"Geode" comes from ancient Greek "Gêodês", which means "Earth-like".

Geodes are rocky cavities lined inside with crystals as well as other minerals that usually have easily distinguishable shapes and defined faces.

Most of these crystals are clear quartz and its varieties such as amethyst, but they can also contain crystals of galena (the main source of lead) and other minerals such as calcite or celestine.

Its rough exterior can be made of different minerals such as basalt (cooled and solidified lava) and other minerals depending on its formation. It can also be made of the same mineral that covers its inside.

It is not really a mineral in itself but a compound of magmatic, crystalline and/or sedimentary formations. Its shape is vaguely spherical.

Their formation occurs in different ways.

When its origin is volcanic, a lava bubble solidifies within which silicates or carbonates are deposited covering the internal surface. Water and other liquids percolate through the exterior surface, which allow the formation and growth of crystals.

Its origin can also be sedimentary, which occurs when mineral sediments are deposited inside a round cavity. Mineral, liquid and/or gaseous materials crystallize due to the action of a set of conditions such as temperature changes, infiltration of other minerals and erosion.


Inside of a Galena Geode


Sometimes it is called "the stone of the eagles" since in some mountain ranges where it is present, such as in the Alps, eagles could use large geodes as a nest.

It was also called "Lapis Renalis" or kidney stone, due to its external shape and the emptiness inside that reminds us of a missing kidney.

In Bristol, England, a kind of "gold rush" began when dolomite geodes were found containing quartz so pure that it looked like diamonds. Due to this confusion they are known as Bristol diamonds.

In Somerset, also in England, they are so common that they are called "potato stones".

Unknown miniature worlds until opened, geodes spark imagination and inspiration. It is a compound mineral that has the effect of the crystals it contains.

An amethyst geode has the virtues attributed to amethyst, that is, it soothes and purifies while helping to combat addictions of all kinds.

A clear quartz geode synergizes with other gems and crystals, amplifying their power while purifying them.




They are found around the world but many geodes come from Brazil, Uruguay, Namibia and Mexico.

They are also found in various parts of the United States and it is the official stone of the state of Oregon.

They are difficult to extract whole and their content is unknown unless they come from a known deposit.

Not all geodes are hollow; the varieties that are filled on the inside are called "nodules". Some examples of nodules are agate and flint.

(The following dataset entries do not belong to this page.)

Lemma convert_second_pass (version creator contributor dateCreated dateModified
    datePublished inLanguage license status keywords citation sameAs url file key
    description : value)
    (name source : string) (fields : list value) (n : nat)
    (doc : list (string * value)) :
  length fields = n →
  (n = 0 → key = VNone) →
  clean_record_sets
    (_remove_empty_values
       [("@context", context); ("@type", VStr "sc:Dataset");
        ("@language", VStr "en"); ("name", VStr name);
        ("description", description); ("version", version);
        ("creator", creator); ("contributor", contributor);
        ("dateCreated", dateCreated); ("dateModified", dateModified);
        ("datePublished", datePublished); ("inLanguage", inLanguage);
        ("isAccessibleForFree", VBool true); ("license", license);
        ("creativeWorkStatus", status); ("keywords", keywords);
        ("citation", citation); ("sameAs", sameAs); ("url", url);
        ("distribution", VList [file]);
        ("recordSet",
         VList [VDict [("name", VStr (_sanitize_name_string name +:+ "_records"));
                       ("@type", VStr "ml:RecordSet");
                       ("source", VStr ("#{" +:+ source +:+ "}"));
                       ("key", key); ("field", VList fields)]])])
  = Return doc →
  no_empty_value (VDict doc) = true
  ∧ dict_get "name" doc = Some (VStr name)
  ∧ dict_get "distribution" doc = Some (VList [file])
  ∧ dict_get "creator" doc
    = match creator with
      | VNone | VList [] => None
      | _ => Some (remove_empty creator)
      end
  ∧ ∃ record_set,
      dict_get "recordSet" doc = Some (VList [VDict record_set])
      ∧ no_empty_value (VDict record_set) = true
      ∧ dict_get "name" record_set
        = Some (VStr (_sanitize_name_string name +:+ "_records"))
      ∧ match n with
        | 0 => dict_get "field" record_set = None
        | _ => dict_get "field" record_set = Some (VList fields)
        end.
Proof.
  intros Hlen Hkey H.
  match type of H with
  | clean_record_sets (_remove_empty_values ?c) = _ => set (croissant := c) in H
  end.
  set (record_set :=
         [("name", VStr (_sanitize_name_string name +:+ "_records"));
          ("@type", VStr "ml:RecordSet");
          ("source", VStr ("#{" +:+ source +:+ "}"));
          ("key", key); ("field", VList fields)]) in *.
  assert (Hrs : dict_get "recordSet" (_remove_empty_values croissant)
                = Some (VList [VDict record_set])).
  { apply dict_get_remove_kept; [|is_kept].
    subst croissant. repeat (rewrite dict_get_cons_ne by discriminate).
    apply dict_get_cons_eq. }
  rewrite (clean_record_sets_single _ _ Hrs) in H.
  apply Return_inj in H. subst doc.
  split.
  { apply no_empty_dict_set. rewrite <- remove_empty_dict.
    apply remove_empty_no_empty. }
  split.
  { rewrite dict_get_dict_set_ne by discriminate.
    apply dict_get_remove_kept; [|is_kept].
    subst croissant. repeat (rewrite dict_get_cons_ne by discriminate).
    apply dict_get_cons_eq. }
  split.
  { rewrite dict_get_dict_set_ne by discriminate.
    apply dict_get_remove_kept; [|is_kept].
    subst croissant. repeat (rewrite dict_get_cons_ne by discriminate).
    apply dict_get_cons_eq. }
  split.
  { rewrite dict_get_dict_set_ne by discriminate.
    apply dict_get_remove.
    - subst croissant. cbn [fmap list_fmap fst].
      apply (bool_decide_unpack _). vm_compute. exact I.
    - subst croissant. repeat (rewrite dict_get_cons_ne by discriminate).
      apply dict_get_cons_eq. }
  exists (_remove_empty_values record_set).
  split.
  { apply dict_get_dict_set_eq. rewrite Hrs. by eexists. }
  split; [rewrite <- remove_empty_dict; apply remove_empty_no_empty|].
  split.
  { subst record_set. cbn [_remove_empty_values]. apply dict_get_cons_eq. }
  destruct n as [|n].
  - destruct fields; [|discriminate Hlen].
    subst record_set. rewrite (Hkey eq_refl). cbn [_remove_empty_values].
    repeat (rewrite dict_get_cons_ne by discriminate). reflexivity.
  - apply dict_get_remove_kept.
    + subst record_set. repeat (rewrite dict_get_cons_ne by discriminate).
      apply dict_get_cons_eq.
    + destruct fields as [|x fields]; [discriminate Hlen|]. is_kept.
Qed.

Lemma bind_Return {A B : Type} (m : outcome A) (k : A → outcome B) (b : B) :
  mbind k m = Return b → ∃ a, m = Return a ∧ k a = Return b.
Proof. destruct m as [a|e]; [by exists a | intros X; discriminate X]. Qed.

Lemma row_identifier_none source : _row_identifier [] source = Return VNone.
Proof. reflexivity. Qed.

Lemma file_object_returns (name u : string) (md5 file : value) :
  _file_object str_other (VStr name) (VStr u) md5 = Return file →
  (endswith u ".arff" = true ∨ endswith u ".pq" = true)
  ∧ file = VDict [("name", VStr (name +:+ "_" +:+
                            (if endswith u ".arff" then "arff" else "parquet")));
                  ("@type", VStr "sc:FileObject");
                  ("contentUrl", VStr u);
                  ("encodingFormat",
                   VStr (if endswith u ".arff" then "text/plain"
                         else "application/vnd.apache.parquet"));
                  ("md5", md5)].
Proof.
  unfold _file_object.
  destruct (endswith u ".arff"); [|destruct (endswith u ".pq")];
    cbn [mbind outcome_bind fst snd py_str]; intros X;
    [| |discriminate X]; apply Return_inj in X; subst file; auto.
Qed.
(** C4 (as amended).  For a subtask [st] found by id under a task found
    by id:
    - an [update] that only carries a new status [t] is applied exactly
      when [(status st, t)] is in the table; the stored subtask then has
      status [t], its [completedAt] is cleared when it leaves [completed]
      and set when it enters it; a pair outside the table (in particular
      every pair with equal statuses, and completed -> in_progress) is
      rejected and nothing changes, whatever content comes with it;
    - an [update] with a pair of the table that also carries a content is
      applied exactly when that content is accepted (it is empty, or it is
      valid and no subtask with another identifier has it up to letter
      case); it then stores the status [t] and the content given, and is
      otherwise rejected without any change, the status included;
    - [complete] is applied exactly when [(status st, completed)] is in
      the table, and is rejected without any change otherwise. *)
Theorem subtask_status_transitions now taskId subtaskId file ri ti task subtasks k st :
  locate_task taskId 0 (requests file) = Some (ri, ti, task) ->
  task_subtasks task = Some subtasks ->
  JS.truthy subtaskId = true ->
  find_subtask subtaskId subtasks = Some (k, st) ->
  (forall t,
      (spec_transition_table (sub_status st) t ->
       let st' := set_status st t now in
       let subtasks' := <[k := st']> subtasks in
       let pct := calculateCompletionPercentage subtasks' in
       manageSubtasks now (update_status_params taskId subtaskId None t) file
       = (SubtaskUpdated st' pct,
          set_task file ri ti (set_subtasks task subtasks' pct))
       /\ sub_status st' = t
       /\ (sub_status st = completed -> sub_completedAt st' = None)
       /\ (t = completed -> sub_completedAt st' = Some now))
      /\ (~ spec_transition_table (sub_status st) t ->
          manageSubtasks now (update_status_params taskId subtaskId None t) file
          = (ErrorCode "UPDATE_VALIDATION_FAILED" [transition_error (sub_status st) t],
             file))
      /\ (forall content,
            ~ spec_transition_table (sub_status st) t ->
            status (fst (manageSubtasks now
                           (update_status_params taskId subtaskId content t) file))
            = "error"
            /\ snd (manageSubtasks now
                      (update_status_params taskId subtaskId content t) file) = file)
      /\ (forall content,
            spec_transition_table (sub_status st) t ->
            (content_accepted subtasks subtaskId content ->
             let st' := apply_updates st (mkUpdates content (Some t)) now in
             let subtasks' := <[k := st']> subtasks in
             let pct := calculateCompletionPercentage subtasks' in
             manageSubtasks now (update_status_params taskId subtaskId content t) file
             = (SubtaskUpdated st' pct,
                set_task file ri ti (set_subtasks task subtasks' pct))
             /\ sub_status st' = t
             /\ sub_content st'
                = match content with
                  | Some (String a c) => String a c
                  | _ => sub_content st
                  end)
            /\ (~ content_accepted subtasks subtaskId content ->
                status (fst (manageSubtasks now
                               (update_status_params taskId subtaskId content t) file))
                = "error"
                /\ snd (manageSubtasks now
                          (update_status_params taskId subtaskId content t) file)
                   = file)))
  /\ (spec_transition_table (sub_status st) completed ->
      let st' := set_completed_now st now in
      let subtasks' := <[k := st']> subtasks in
      let pct := calculateCompletionPercentage subtasks' in
      manageSubtasks now (complete_params taskId subtaskId) file
      = (SubtaskCompleted st' pct (unfinished subtasks'),
         set_task file ri ti (set_subtasks task subtasks' pct))
      /\ sub_status st' = completed /\ sub_completedAt st' = Some now)
  /\ (~ spec_transition_table (sub_status st) completed ->
      status (fst (manageSubtasks now (complete_params taskId subtaskId) file)) = "error"
      /\ snd (manageSubtasks now (complete_params taskId subtaskId) file) = file)
  /\ (forall s, ~ spec_transition_table s s)
  /\ ~ spec_transition_table completed in_progress
  /\ spec_transition_table completed pending.
Proof.
  intros Hloc Hsubs Htruthy Hfind.
  assert (Hupd : forall content t,
    manageSubtasks now (update_status_params taskId subtaskId content t) file
    = let errs := update_validation subtasks st subtaskId (mkUpdates content (Some t)) in
      if negb (is_nil errs) then (ErrorCode "UPDATE_VALIDATION_FAILED" errs, file)
      else
        let st' := apply_updates st (mkUpdates content (Some t)) now in
        let subtasks' := <[k := st']> subtasks in
        let pct := calculateCompletionPercentage subtasks' in
        (SubtaskUpdated st' pct, set_task file ri ti (set_subtasks task subtasks' pct))).
  { intros content t. unfold manageSubtasks, update_status_params. cbv zeta.
    cbn [p_taskId p_action]. rewrite data_loadTasks, Hloc.
    unfold manage_update. cbv zeta. cbn [p_subtaskId p_updates p_taskId].
    cbn [option_truthy]. rewrite Htruthy. cbn [negb].
    change (default EmptyString (Some subtaskId)) with subtaskId.
    cbn [upd_status]. rewrite bool_decide_eq_true_2 by (by eexists).
    rewrite andb_false_r. rewrite Hsubs, Hfind. by rewrite data_loadTasks. }
  assert (Hcmp :
    manageSubtasks now (complete_params taskId subtaskId) file
    = if bool_decide (sub_status st = completed)
      then (ErrorCode "ALREADY_COMPLETED" [], file)
      else if negb (validateStatusTransition (sub_status st) completed)
      then (ErrorCode "INVALID_TRANSITION" [], file)
      else
        let st' := set_completed_now st now in
        let subtasks' := <[k := st']> subtasks in
        let pct := calculateCompletionPercentage subtasks' in
        (SubtaskCompleted st' pct (unfinished subtasks'),
         set_task file ri ti (set_subtasks task subtasks' pct))).
  { unfold manageSubtasks, complete_params. cbv zeta.
    cbn [p_taskId p_action]. rewrite data_loadTasks, Hloc.
    unfold manage_complete. cbv zeta. cbn [p_subtaskId p_taskId].
    cbn [option_truthy]. rewrite Htruthy. cbn [negb].
    change (default EmptyString (Some subtaskId)) with subtaskId.
    rewrite Hsubs, Hfind. by rewrite data_loadTasks. }
  split; [|split; [|split; [|split; [|split]]]].
  - intros t. split; [|split; [|split]].
    + intros Htab. cbv zeta. rewrite Hupd. cbv zeta.
      unfold update_validation. cbn [upd_content upd_status].
      rewrite (proj2 (validateStatusTransition_table _ _) Htab). cbn.
      split; [done|]. split; [done|]. split.
      * intros Hs. unfold set_status. cbn. rewrite Hs in Htab |- *.
        destruct t; try done.
      * intros ->. unfold set_status. cbn.
        destruct (sub_status st); try done.
    + intros Htab. rewrite Hupd. cbv zeta.
      unfold update_validation. cbn [upd_content upd_status].
      by rewrite (proj2 (validateStatusTransition_not_table _ _) Htab).
    + intros content Htab. rewrite Hupd. cbv zeta.
      unfold update_validation. cbn [upd_content upd_status].
      rewrite (proj2 (validateStatusTransition_not_table _ _) Htab). cbn [negb].
      match goal with |- context [negb (is_nil (?a ++ [?b]))] =>
        assert (Hnn : negb (is_nil (a ++ [b])) = true) by (by destruct a) end.
      by rewrite Hnn.
    + intros content Htab. split.
      * intros Hacc. cbv zeta. rewrite Hupd. cbv zeta.
        assert (Hnil : update_validation subtasks st subtaskId
                         (mkUpdates content (Some t)) = []).
        { unfold update_validation. cbn [upd_content upd_status].
          rewrite (proj2 (validateStatusTransition_table _ _) Htab). cbn [negb].
          rewrite app_nil_r. destruct content as [c|]; [|done].
          destruct (JS.truthy c) eqn:Et; [|done].
          destruct (Hacc Et) as [Hv Hu].
          apply (validateSubtaskData_nil c None) in Hv.
          apply validateUniqueContent_true in Hu. by rewrite Hv, Hu. }
        rewrite Hnil. cbn [is_nil negb]. split; [done|].
        unfold apply_updates. cbn [upd_content upd_status]. split; [done|].
        by destruct content as [[|a c]|].
      * intros Hnacc. rewrite Hupd. cbv zeta.
        assert (Hne : negb (is_nil (update_validation subtasks st subtaskId
                                      (mkUpdates content (Some t)))) = true).
        { unfold update_validation. cbn [upd_content upd_status].
          destruct content as [c|]; [|by destruct Hnacc].
          destruct (JS.truthy c) eqn:Et;
            [|exfalso; apply Hnacc; intros Ht'; cbn in Ht'; congruence].
          destruct (validateSubtaskData (Some c) None) as [|e errs] eqn:Ev; [|done].
          cbn [is_nil negb].
          destruct (validateUniqueContent subtasks c (Some subtaskId)) eqn:Eu; [|done].
          exfalso. apply Hnacc. intros _. split.
          - by apply (validateSubtaskData_nil c None).
          - by apply validateUniqueContent_true. }
        by rewrite Hne.
  - intros Htab. cbv zeta. rewrite Hcmp.
    apply table_to_completed in Htab. rewrite Htab. done.
  - intros Htab. rewrite Hcmp.
    destruct (bool_decide (sub_status st = completed)); [done|].
    by rewrite (proj2 (validateStatusTransition_not_table _ _) Htab).
  - apply table_irreflexive.
  - by intros [].
  - exact I.
Qed.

There are geodes so large that they are considered caverns or caves. Some are tourist sites such as the Crystal Cave in Ohio, United States with its celestite crystals and the giant Geode of Pulpí in Spain and its gypsum crystals. In both geodes the crystals can measure over 3 feet (1 meter) in length.

There is also the Cueva de los Cristales in the Naica mine in Chihuahua Mexico, however it is still in operation. Its access is very complicated as it is located almost 1000 feet (300 meters) underground besides once inside the humidity is around 80% and temperatures vary between 111°F and 132°F (44°C and 56°C).

This cave represents the geode with the largest crystals in the world, made of selenite, some exceeding 32 feet in length (10 meters) and weighing more than 50 tons.